Выбрать главу

– Есть здесь кто-нибудь? – спросил Гольдмунд. – Это я, не беспокойся. Я зажгу свет. Он зажег лампу, свет упал на его морщинистое, доброжелательное лицо.

– Разве я болен? – спросил юноша.

– Ты был без сознания, сынок. Дай-ка руку, послушаем-ка пульс. Как ты себя чувствуешь?

– Хорошо. Спасибо Вам, патер Ансельм, Вы очень добры. Я совершенно здоров, только устал.

– Конечно, устал. Скоро опять уснешь. Выпей сначала глоток горячего вина, оно уже готово! Давай осушим с тобой по бокалу, мой мальчик, за добрую дружбу.

Он уже заботливо приготовил кувшинчик глинтвейна и поставил в сосуд с горячей водой.
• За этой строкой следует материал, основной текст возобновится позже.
(** * The announce Receiver of go-libipni

    A shallow embedding of the Receiver of package announce, which
    multiplexes gossip pubsub messages and direct announcements into one
    output channel, with peer admission, CID deduplication, address
    filtering and republishing.

    Go methods on [*Receiver] become computations in a small monad over a
    [World] (the receiver object plus a trace of the calls made on its
    collaborators).  A computation returns, blocks (a mutex that is held, a
    channel operation that is not ready) or panics (a nil dereference,
    closing a closed channel). *)

From Stdlib Require Import List String Bool Arith ZArith Lia.
From Stdlib Require Import Strings.Byte.
Import ListNotations.
Open Scope string_scope.

(** ** Identifiers and addresses *)

(** [peer.ID] is a Go string type; [cid.Cid] wraps a string. *)
Definition PeerID := string.
Definition Cid := string.
Definition bytes := list byte.

(** A multiaddress is a sequence of components.  Only the component kinds
    that address classification looks at carry structure. *)
Inductive Component : Type :=
| IP4 (addr : Z)            (* 32-bit address *)
| IP6 (addr : Z)            (* 128-bit address *)
| DNS (name : string)       (* dns, dns4, dns6, dnsaddr *)
| TCP (port : Z)
| UDP (port : Z)
| HTTP
| P2P (id : PeerID).

Definition Multiaddr := list Component.

(** An entry of a [[]multiaddr.Multiaddr] slice is an interface value and
    may be nil. *)
Definition Addrs := list (option Multiaddr).

Module mautil.

Local Open Scope Z_scope.

Definition ip4 (a b c d : Z) : Z := ((a * 256 + b) * 256 + c) * 256 + d.

(** The leading 16-bit group of an IPv6 address, the rest zero. *)
Definition ip6_hi (g : Z) : Z := Z.shiftl g 112.

Definition isLoopback4 (a : Z) : bool := Z.shiftr a 24 =? 127.
Definition isLinkLocal4 (a : Z) : bool := Z.shiftr a 16 =? 43518. (* 169.254/16 *)
Definition isPrivate4 (a : Z) : bool :=
  (Z.shiftr a 24 =? 10) || (Z.shiftr a 20 =? 2753) || (Z.shiftr a 16 =? 49320).
Definition isUnspecified4 (a : Z) : bool := a =? 0.
Definition isMulticast4 (a : Z) : bool := Z.shiftr a 28 =? 14.
Lemma Forall2_In_left {A B} (R : A -> B -> Prop) l l' a :
  Forall2 R l l' -> In a l -> exists b, R a b.
Proof.
  induction 1 as [| x y l l' Hxy _ IH]; intros Hin; [contradiction |].
  destruct Hin as [<- | Hin]; [exists y; exact Hxy | exact (IH Hin)].
Qed.



(** X5: a descriptor is returned only if every one of the sixteen
    members could be called: when one frame that is to be described
    lacks a member of the table, the whole call throws and returns no
    descriptor, not even for the frames that are complete. *)
Theorem callsites_missing_member :
  forall (h : Host) (argument : option JSError) (w w1 : World)
         (st : list Value) (members : string -> option (M Value)) (method : string),
    stack (match argument with Some e => e | None => new_StackOnlyError h end)
          (mkWorld HookRawFrames) = (Return (VArr st), w1) ->
    In (VCallSite members)
       (if instanceof_StackOnlyError
             (match argument with Some e => e | None => new_StackOnlyError h end)
        then tl st else st) ->
    In method CALLSITE_METHODS ->
    members method = None ->
    exists e, callsites h argument w = (Throw e, w).
Proof.
  intros h argument w w1 st members method Hs Hin Hm Hnone.
  pose proof (callsites_world h argument w) as Hw.
  destruct (callsites h argument w) as [[v | e] w'] eqn:H; simpl in Hw; subst w'.
  - exfalso.
    destruct (callsites_Return_stack _ _ _ _ _ H) as (st' & w1' & descs & Hs' & _ & HF).
    rewrite Hs in Hs'. inversion Hs'; subst st' w1'.
    destruct (Forall2_In_left _ _ _ _ HF Hin) as (d & w2 & w3 & Hd).
    destruct (parseCallsite_inv _ _ _ _ Hd) as (o & _ & Hcalls).
    assert (Hcall : exists key w4 w5,
               invoke (VCallSite members) method w4 = (Return (get o key), w5)).
    { clear - Hcalls Hm. induction Hcalls as [| m k ms ks (w4 & w5 & Hmk) _ IH].
      - contradiction.
      - destruct Hm as [<- | Hm]; [exists k, w4, w5; exact Hmk | exact (IH Hm)]. }
    destruct Hcall as (key & w4 & w5 & Hcall).
    simpl in Hcall. rewrite Hnone in Hcall. discriminate Hcall.
  - exists e. reflexivity.
Qed.
(** C4 (as amended).  On the document whose requires-python is
    [">=2.7,!=3.0.*"], with the versions known up to 3.2 and the target
    [2.7, 3.2], [update_python_requires] reads the comma style [","] and
    the space style [""] off the existing text and rewrites the field to
    [">=2.7,!=3.0.*,!=3.1.*"]; and whatever the versions, an expression
    encoded with comma [","] and space [""] contains no space. *)
Theorem update_preserves_comma_style :
  comma_style Scenario_requires.old_requires = "," /\
  space_style Scenario_requires.old_requires = "" /\
  fst (update_python_requires (Scenario.known_up_to 2) (FileObject StringIO)
         Scenario_requires.target Scenario_requires.before)
  = Ok (Some (DumpsSplit
                (Scenario_requires.project_requiring
                   (Scenario.str Scenario_requires.new_requires)))) /\
  (forall known vs s,
     compute_python_requires known vs "," "" = Ok s ->
     has_space s = false).
Proof.
  split; [reflexivity|].
  split; [reflexivity|].
  split; [vm_compute; reflexivity|].
  intros known vs s H. destruct vs as [|v0 vs]; [discriminate H|].
  rewrite compute_python_requires_cons in H.
  apply Ok_injective in H. rewrite <- H.
  apply has_space_concat; [reflexivity|].
  constructor.
  - rewrite !has_space_append, has_space_render. reflexivity.
  - apply Forall_forall. intros x Hx. apply in_map_iff in Hx.
    destruct Hx as [v [<- _]].
    rewrite !has_space_append, has_space_render. reflexivity.
Qed.

(** The encoding of the scenario: [">=2.7,!=3.0.*,!=3.1.*"]. *)
Lemma update_preserves_comma_style_witness :
  compute_python_requires (Scenario.known_up_to 2) Scenario_requires.target
    "," "" = Ok Scenario_requires.new_requires /\
  has_space Scenario_requires.new_requires = false.
Proof.
  split; [reflexivity|].
  destruct update_preserves_comma_style as [_ [_ [_ H]]].
  apply (H (Scenario.known_up_to 2) Scenario_requires.target).
  reflexivity.
Defined.

(** C4, as stated, fails: with the versions known up to 3.11 the same
    update also excludes 3.3 to 3.11. *)
Lemma known_up_to_3_11_excludes_more :
  fst (update_python_requires (Scenario.known_up_to 11) (FileObject StringIO)
         Scenario_requires.target Scenario_requires.before)
  = Ok (Some (DumpsSplit
                (Scenario_requires.project_requiring
                   (Scenario.str Scenario_requires.new_requires_3_11)))) /\
  fst (update_python_requires (Scenario.known_up_to 11) (FileObject StringIO)
         Scenario_requires.target Scenario_requires.before)
  <> Ok (Some (DumpsSplit
                 (Scenario_requires.project_requiring
                    (Scenario.str Scenario_requires.new_requires)))).
Proof.
  split; [vm_compute; reflexivity|].
  vm_compute. intros H. discriminate H.
Qed.

(* ================================================================== *)
(** ** Reading a stream *)





Lemma stream_holds c w d :
  c <> OtherTextIO -> pending (fp w) = Ok d -> holds (FileObject c) w d.
Proof. intros Hc H. destruct c; [exact H | exact H | contradiction]. Qed.




(* ================================================================== *)
(** ** Multi-line strings *)

(** Once the field has been found, the rewriting returns lines or raises:
    it never returns none. *)
Lemma update_python_requires_of_table_not_none t v :
  update_python_requires_of_table t v <> Ok None.
Proof.
  unfold update_python_requires_of_table, update_table.
  destruct (is_poetry_toml t) as [[|]|e]; cbn [rbind]; try discriminate.
  - unfold _set_poetry_python_requires, set_and_dump.
    destruct (assign_path _ _ _ t) as [t1|e]; cbn [rbind fst snd];
      try discriminate.
    destruct (is_setuptools_or_flit t1) as [[|]|e]; cbn [rbind];
      try discriminate.
    unfold _set_setuptools_flit_python_requires, set_and_dump.
    destruct (assign_path _ _ _ t1) as [t2|e]; cbn [rbind fst snd];
      discriminate.
  - cbn [fst snd].
    destruct (is_setuptools_or_flit t) as [[|]|e]; cbn [rbind];
      try discriminate.
    unfold _set_setuptools_flit_python_requires, set_and_dump.
    destruct (assign_path _ _ _ t) as [t2|e]; cbn [rbind fst snd];
      discriminate.
Qed.

Lemma _update_pyproject_python_requires_not_none f v w :
  fst (_update_pyproject_python_requires f v w) <> Ok None.
Proof.
  unfold _update_pyproject_python_requires, bind.
  destruct (load_toml f w) as [[[t|]|e] w1]; simpl; try discriminate.
  apply update_python_requires_of_table_not_none.
Qed.


(* ================================================================== *)
(** ** Documents that two detectors accept *)

Lemma lookup_assign_same k v t :
  lookup k (assign k v t) = Some v.
Proof.
  induction t as [|[k0 v0] t IH]; simpl.
  - rewrite String.eqb_refl. reflexivity.
  - destruct (String.eqb k k0) eqn:E; simpl; rewrite E; [reflexivity|].
    exact IH.
Qed.

Lemma lookup_assign_other k k' v t :
  String.eqb k' k = false ->
  lookup k' (assign k v t) = lookup k' t.
Proof.
  intros H. induction t as [|[k0 v0] t IH]; simpl.
  - rewrite H. reflexivity.
  - destruct (String.eqb k k0) eqn:E; simpl.
    + apply String.eqb_eq in E. subst k0. rewrite H. reflexivity.
    + destruct (String.eqb k' k0); [reflexivity | exact IH].
Qed.

(** A write below [tool.poetry] replaces the entry [poetry] of the table
    [tool] and nothing else on the way. *)
Lemma poetry_write_shape rest k v d d1 :
  assign_path (TOOL :: POETRY :: rest) k v d = Ok d1 ->
  exists tool x,
    lookup TOOL d = Some (VTable tool) /\
    d1 = assign TOOL (VTable (assign POETRY x tool)) d.
Proof.
  simpl. intros H.
  destruct (lookup TOOL d) as [[| | | | |tool]|]; try discriminate H.
  destruct (lookup POETRY tool) as [[| | | | |poetry]|];
    try discriminate H.
  destruct (assign_path rest k v poetry) as [poetry'|e];
    try discriminate H.
  simpl in H. injection H as <-.
  exists tool, (VTable poetry'). split; reflexivity.
Qed.

(** The detectors of setuptools and flit do not see such a write. *)
Lemma check_tool_after_poetry_write marker d tool x :
  String.eqb marker POETRY = false ->
  lookup TOOL d = Some (VTable tool) ->
  check_tool marker (assign TOOL (VTable (assign POETRY x tool)) d)
  = check_tool marker d.
Proof.
  intros Hm Ht. unfold check_tool, doc_get.
  rewrite lookup_assign_same, Ht. simpl.
  rewrite (lookup_assign_other _ _ _ _ Hm). reflexivity.
Qed.

Lemma check_backend_after_tool_write marker d x :
  check_backend marker (assign TOOL x d) = check_backend marker d.
Proof.
  unfold check_backend, doc_has, doc_getitem, py_getitem.
  rewrite (lookup_assign_other TOOL BUILD_SYSTEM) by reflexivity.
  reflexivity.
Qed.

Lemma check_requires_after_tool_write marker d x :
  check_requires marker (assign TOOL x d) = check_requires marker d.
Proof.
  unfold check_requires, doc_has, doc_getitem, py_getitem.
  rewrite (lookup_assign_other TOOL BUILD_SYSTEM) by reflexivity.
  reflexivity.
Qed.

Lemma is_setuptools_or_flit_after_poetry_write rest k v d d1 :
  assign_path (TOOL :: POETRY :: rest) k v d = Ok d1 ->
  is_setuptools_or_flit d1 = is_setuptools_or_flit d.
Proof.
  intros H. destruct (poetry_write_shape rest k v d d1 H)
    as [tool [x [Ht ->]]].
  unfold is_setuptools_or_flit.
  rewrite !is_setuptools_toml_in_order, !is_flit_toml_in_order.
  unfold detect_tool_last, detect_tool_first.
  rewrite !check_backend_after_tool_write, !check_requires_after_tool_write.
  rewrite !(check_tool_after_poetry_write _ d tool x) by
    (reflexivity || assumption).
  reflexivity.
Qed.

(** The [project] setters, on a document whose [project] is a table. *)
Lemma project_write k v d project :
  lookup PROJECT d = Some (VTable project) ->
  set_and_dump [PROJECT] k d v
  = Ok (assign PROJECT (VTable (assign k v project)) d,
        Some (DumpsSplit (assign PROJECT (VTable (assign k v project)) d)))
  /\ get_path [PROJECT] k (assign PROJECT (VTable (assign k v project)) d)
     = Some v.
Proof.
  intros Hp. unfold set_and_dump. simpl. rewrite Hp. simpl.
  split; [reflexivity|].
  rewrite lookup_assign_same. apply lookup_assign_same.
Qed.

Lemma update_table_both init k path set_other v d d1 l1 :
  is_poetry_toml d = Ok true ->
  is_setuptools_or_flit d = Ok true ->
  set_and_dump (TOOL :: POETRY :: path) k d v = Ok (d1, l1) ->
  update_table init (set_and_dump (TOOL :: POETRY :: path) k) set_other d v
  = (let? st := set_other d1 v in Ok (snd st)).
Proof.
  intros Hp Ho Hset. unfold update_table. rewrite Hp. cbn [rbind].
  rewrite Hset. cbn [rbind fst snd].
  assert (is_setuptools_or_flit d1 = Ok true) as ->; [|reflexivity].
  unfold set_and_dump in Hset.
  destruct (assign_path (TOOL :: POETRY :: path) k v d) as [t|e] eqn:E;
    [|discriminate Hset].
  cbn [rbind] in Hset. injection Hset as <- _.
  rewrite (is_setuptools_or_flit_after_poetry_write _ _ _ _ _ E).
  exact Ho.
Qed.

Lemma lookup_project_after_poetry_write rest k v d d1 :
  assign_path (TOOL :: POETRY :: rest) k v d = Ok d1 ->
  lookup PROJECT d1 = lookup PROJECT d.
Proof.
  intros H. destruct (poetry_write_shape rest k v d d1 H)
    as [tool [x [_ ->]]].
  apply lookup_assign_other. reflexivity.
Qed.

Lemma update_both_project path k set_other_key v d d1 l1 project init :
  is_poetry_toml d = Ok true ->
  is_setuptools_or_flit d = Ok true ->
  set_and_dump (TOOL :: POETRY :: path) k d v = Ok (d1, l1) ->
  lookup PROJECT d = Some (VTable project) ->
  exists d2,
    update_table init (set_and_dump (TOOL :: POETRY :: path) k)
      (set_and_dump [PROJECT] set_other_key) d v
    = Ok (Some (DumpsSplit d2)) /\
    get_path [PROJECT] set_other_key d2 = Some v.
Proof.
  intros Hp Ho Hset Hproj.
  rewrite (update_table_both init k path _ v d d1 l1 Hp Ho Hset).
  assert (lookup PROJECT d1 = Some (VTable project)) as Hproj1.
  { unfold set_and_dump in Hset.
    destruct (assign_path (TOOL :: POETRY :: path) k v d) as [t|e] eqn:E;
      [|discriminate Hset].
    cbn [rbind] in Hset. injection Hset as <- _.
    rewrite (lookup_project_after_poetry_write _ _ _ _ _ E). exact Hproj. }
  destruct (project_write set_other_key v d1 project Hproj1) as [Hw Hg].
  eexists. rewrite Hw. cbn [rbind snd]. split; [reflexivity | exact Hg].
Qed.

(** C7 (as amended).  On a document that the poetry detector and the
    setuptools-or-flit detector both accept, the later check wins the
    result: where the poetry reader returns, the classifiers and the python
    requirement extracted are those of the [project] table, and where the
    poetry writer returns and [project] is a table, the update returns
    the serialisation of a table whose [project] field holds the new
    value. *)
Theorem later_check_wins d :
  is_poetry_toml d = Ok true ->
  is_setuptools_or_flit d = Ok true ->
  (forall c, _get_poetry_classifiers d = Ok c ->
     classifiers_of_table d = _get_setuptools_flit_classifiers d) /\
  (forall r, _get_poetry_python_requires d = Ok r ->
     python_requires_of_table d = _get_setuptools_flit_python_requires d) /\
  (forall v d1 l1 project,
     _set_poetry_classifiers d v = Ok (d1, l1) ->
     lookup PROJECT d = Some (VTable project) ->
     exists d2,
       update_classifiers_of_table d v = Ok (Some (DumpsSplit d2)) /\
       get_path [PROJECT] CLASSIFIERS d2 = Some v) /\
  (forall v d1 l1 project,
     _set_poetry_python_requires d v = Ok (d1, l1) ->
     lookup PROJECT d = Some (VTable project) ->
     exists d2,
       update_python_requires_of_table d v = Ok (Some (DumpsSplit d2)) /\
       get_path [PROJECT] PYTHON_REQUIRES d2 = Some v).
Proof.
  intros Hp Ho. repeat split.
  - intros c Hc. unfold classifiers_of_table.
    rewrite Hp, Ho. cbn [rbind]. rewrite Hc. cbn [rbind].
    destruct (_get_setuptools_flit_classifiers d); reflexivity.
  - intros r Hr. unfold python_requires_of_table.
    rewrite Hp, Ho. cbn [rbind]. rewrite Hr. cbn [rbind].
    destruct (_get_setuptools_flit_python_requires d); reflexivity.
  - intros v d1 l1 project Hset Hproj.
    exact (update_both_project [] CLASSIFIERS CLASSIFIERS v d d1 l1 project
             None Hp Ho Hset Hproj).
  - intros v d1 l1 project Hset Hproj.
    exact (update_both_project [DEPENDENCIES] PYTHON PYTHON_REQUIRES v d d1
             l1 project (Some NoLines) Hp Ho Hset Hproj).
Qed.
– Вот мы оба и поспали немного, – засмеялся врач. – Хорош санитар, скажешь ты, не мог пободрствовать. Ну что ж, ведь и мы люди. Сейчас выпьем с тобой немного этого волшебного напитка, малыш, нет ничего приятнее такой вот маленькой тайной ночной попойки. Твое здоровье!

Гольдмунд засмеялся, чокнулся и отпил. Теплое вино было приправлено корицей и гвоздикой и подслащено сахаром, такого он еще никогда не пил. Ему пришло в голову, что он уже был однажды болен, тогда Нарцисс принял в нем участие. Теперь вот патер Ансельм был так мил с ним. Ему было очень хорошо, в высшей степени приятно и удивительно лежать здесь при свете лампы и среди ночи пить сладкое теплое вино со старым патером.

– Живот болит? – спросил старик.

– Нет.

– Я-то подумал, у тебя колики, Гольдмунд. Значит, нет. Покажи-ка язык.

Так, хорошо. Старый Ансельм и здесь обознался. Завтра ты еще полежишь, потом я приду и осмотрю тебя. А вино ты уже выпил? Правильно, оно должно хорошо подействовать на тебя. Дай-ка посмотрю, не осталось ли еще. По полбокала каждому наберется, если по-братски поделим. Ты нас порядком напугал, Гольдмунд! Лежал там на галерее как труп. У тебя правда живот не болит?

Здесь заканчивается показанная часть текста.